Keberhasilan negosiasi di tingkat global pun berperan penting bagi kemajuan aksi perubahan iklim Indonesia. Melalui diplomasi dan negosiasi, Indonesia memperjuangkan upaya pengendalian perubahan iklim di tingkat global. Partisipasi dan diplomasi Indonesia, melalui aksi nyata (leading by example) telah memberikan warna dan mempengaruhi hasil berbagai negosiasi isu perubahan iklim. Lebih lanjut, aksi-aksi nyata yang telah dilakukan Indonesia menunjukkan Indonesia lebih awal menginisasi beberapa aksi pengendalian perubahan iklim sebelum menjadi komitmen atau keputusan di tingkat global.

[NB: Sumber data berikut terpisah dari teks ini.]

Lemma join_inj l l' d d' r r' :
  length l = length l' → length r = length r' →
  Forall no_pipe l → Forall no_pipe l' → Forall no_pipe r → Forall no_pipe r' →
  join "|" (l ++ d :: r) = join "|" (l' ++ d' :: r') → l = l' ∧ d = d' ∧ r = r'.
Proof.
  intros Hlen Hlen' Hl Hl' Hr Hr'. revert l' Hlen Hl'.
  induction Hl as [|x l Hx Hl IH]; intros [|x' l'] Hlen Hl'; try done.
  - simpl. intros Heq%join_inj_right; naive_solver.
  - apply Forall_cons_1 in Hl' as [Hx' Hl']. cbn [app].
    rewrite !join_cons by (by destruct l, l'). intros Heq.
    apply (split_first pipe x x' _ _ Hx Hx') in Heq as [-> Heq].
    destruct (IH l') as (-> & -> & ->); auto.
Qed.

(** The first part alone tells two joined forms apart. *)
Lemma join_head_inj s s' parts parts' :
  pipe_free s → pipe_free s' → parts ≠ [] → parts' ≠ [] →
  join "|" (s :: parts) = join "|" (s' :: parts') → s = s'.
Proof.
  intros Hs Hs' ??. rewrite !join_cons by done. intros Heq.
  by apply (split_first pipe s s' _ _ Hs Hs') in Heq as [-> _].
Qed.

(** ** Decimal numerals: [str(n)] is [pretty n]. *)

Definition digitb (a : ascii) : bool :=
  bool_decide (a ∈ ["0";"1";"2";"3";"4";"5";"6";"7";"8";"9"]%char).

Fixpoint all_chars (p : ascii → bool) (s : string) : bool :=
  match s with EmptyString => true | String c s' => p c && all_chars p s' end.

Lemma all_chars_app p a b : all_chars p (a +:+ b) = all_chars p a && all_chars p b.
Proof.
  induction a as [|x a IH]; [done|]. rewrite str_app_cons. simpl. rewrite IH.
  by destruct (p x).
Qed.

Lemma pretty_N_char_digit x : digitb (pretty_N_char x) = true.
Proof. unfold pretty_N_char. repeat case_match; reflexivity. Qed.

Lemma pretty_N_go_digits x s : all_chars digitb s = true → all_chars digitb (pretty_N_go x s) = true.
Proof.
  revert s. induction (N.lt_wf_0 x) as [x _ IH]; intros s Hs.
  destruct (decide (0 < x)%N) as [Hx|Hx].
  - rewrite pretty_N_go_step by done. apply IH; [by apply N.div_lt|].
    simpl. by rewrite pretty_N_char_digit.
  - assert (x = 0%N) as -> by lia. done.
Qed.

Lemma pretty_N_digits (n : N) : all_chars digitb (pretty n) = true.
Proof.
  unfold pretty, pretty_N. case_decide; [done|]. by apply pretty_N_go_digits.
Qed.

Definition numeralb (c : ascii) : bool := digitb c || bool_decide (c = "-"%char).

Lemma all_chars_weaken (p q : ascii → bool) s :
  (∀ c, p c = true → q c = true) → all_chars p s = true → all_chars q s = true.
Proof.
  intros Hpq. induction s as [|c s IH]; simpl; [done|].
  rewrite !andb_true_iff. intros [??]. auto.
Qed.

Lemma pretty_Z_numeral (z : Z) : all_chars numeralb (pretty z) = true.
Proof.
  assert (∀ n : N, all_chars numeralb (pretty n) = true) as HN.
  { intros n. apply (all_chars_weaken digitb); [|apply pretty_N_digits].
    intros c Hc. unfold numeralb. by rewrite Hc. }
  destruct z as [|p|p]; [reflexivity|apply (HN (Npos p))|].
  change (pretty (Zneg p)) with ("-" +:+ pretty (Npos p)).
  rewrite all_chars_app, HN. reflexivity.
Qed.

Lemma pretty_N_go_length k x s :
  (x < 10 ^ N.of_nat k)%N → (String.length (pretty_N_go x s) <= k + String.length s)%nat.
Proof.
  revert x s. induction k as [|k IH]; intros x s Hx.
  - assert (x = 0)%N as -> by (simpl in Hx; lia). by rewrite pretty_N_go_0.
  - destruct (N.eq_dec x 0%N) as [->|Hne]; [rewrite pretty_N_go_0; lia|].
    rewrite pretty_N_go_step by lia. etransitivity; [apply IH|simpl; lia].
    rewrite Nat2N.inj_succ, N.pow_succ_r' in Hx. apply N.Div0.div_lt_upper_bound. lia.
Qed.

Lemma pretty_Z_length k z :
  (1 <= k)%nat → (0 <= z < 10 ^ Z.of_nat k)%Z → (String.length (pretty z) <= k)%nat.
Proof.
  intros Hk [Hz Hlt]. destruct z as [|p|p]; [| |lia].
  - simpl. lia.
  - change (pretty (Z.pos p)) with (pretty (N.pos p)). unfold pretty, pretty_N.
    case_decide; [simpl; lia|]. etransitivity; [apply (pretty_N_go_length k)|simpl; lia].
    assert (Z.of_N (N.pos p) < Z.of_N (10 ^ N.of_nat k))%Z by
      (rewrite N2Z.inj_pow, nat_N_Z; simpl; lia). lia.
Qed.

Lemma all_chars_has_char p c s : p c = false → all_chars p s = true → has_char c s = false.
Proof.
  intros Hc. induction s as [|d s IH]; simpl; [done|].
  rewrite andb_true_iff. intros [Hd Hs]. rewrite IH by done.
  rewrite bool_decide_eq_false_2; [done|]. intros ->. congruence.
Qed.

Lemma pretty_Z_pipe_free (z : Z) : pipe_free (pretty z).
Proof. apply (all_chars_has_char numeralb); [reflexivity|apply pretty_Z_numeral]. Qed.

Lemma pretty_Z_inj' (x y : Z) : pretty x = pretty y → x = y.
Proof. apply pretty_Z_inj. Qed.

(** ** ORDER BY an integer key *)

Definition key_le {A} (f : A → Z) (x y : A) : Prop := (f x ≤ f y)%Z.
Definition key_lt {A} (f : A → Z) (x y : A) : Prop := (f x < f y)%Z.

#[export] Instance key_le_dec {A} (f : A → Z) : RelDecision (key_le f).
Proof. intros x y. unfold key_le. apply _. Defined.

#[export] Instance key_le_total {A} (f : A → Z) : Total (key_le f).
Proof. intros x y. unfold key_le. lia. Qed.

Tidak hanya di forum global, Indonesia juga berkontribusi dalam konteks regional khususnya ASEAN. Pada masa keketuaan ASEAN 2023, Indonesia telah menginisiasi tiga deliverables terkait pengendalian perubahan iklim, yakni ASEAN Joint Statement on Climate Change to the COP 28 UNFCCC (AJSCC); ASEAN Community-based Climate Action; dan ASEAN Co-ordinating Centre for Transboundary Haze Pollution Control (ACCTHPC).
Terlepas dari berbagai keberhasilan yang diraih, Indonesia terus melakukan upaya-upaya penguatan aksi perubahan iklim. Dalam upaya mendorong upaya pengurangan emisi gas rumah kaca, Indonesia telah memikirkan pemberian insentif kepada para pelaku aksi mitigasi melalui kebijakan Nilai Ekonomi Karbon (NEK), yaitu melalui Perdagangan Karbon. Indonesia juga telah mengimplementasikan Enhance Transparency Framework sebagai mandat artikel 13 Paris Agreement, yang antara lain membangun Sistem Registri Nasional Pengendalian Perubahan Iklim (SRN-PPI) untuk merekognisi aksi-aksi yang telah dilakukan oleh stakeholders yang telah mengikuti metodologi dan aturan-aturan yang telah disepakati internasional. Melalui proses di SRN dapat diterbitkan Sertifikat Pengurangan Emisi Gas Rumah Kaca (SPE-GRK) yang dapat diperjualbelikan sebagai bagian dari insentif kepada para pelaku aksi mitigasi.
Pemerintah Indonesia juga terus meningkatkan upaya penyadartahuan dan mendorong masyarakat untuk berpartisipasi dalam aksi mitigasi dan adaptasi perubahan iklim kepada seluruh elemen masyarakat terkait dengan masalah Iklim dan karbon, seperti efisiensi energi, pengelolaan, dan mencegah kebakaran hutan dan lahan.
"Sangat diharapkan kepada masyarakat luas di tingkat tapak untuk menghindari terjadinya kebakaran hutan dan lahan yang akan berkontribusi besar terhadap pengurangan emisi gas rumah kaca.," ujarnya.
Untuk itu, lanjutnya, pemerintah melalui KLHK membangun dan menyediakan layanan publik berupa Rumah Kolaborasi dan Konsultasi Iklim dan Karbon (RKKIK) untuk meningkatkan literasi perubahan iklim dan kolaborasi antara para pemangku kepentingan.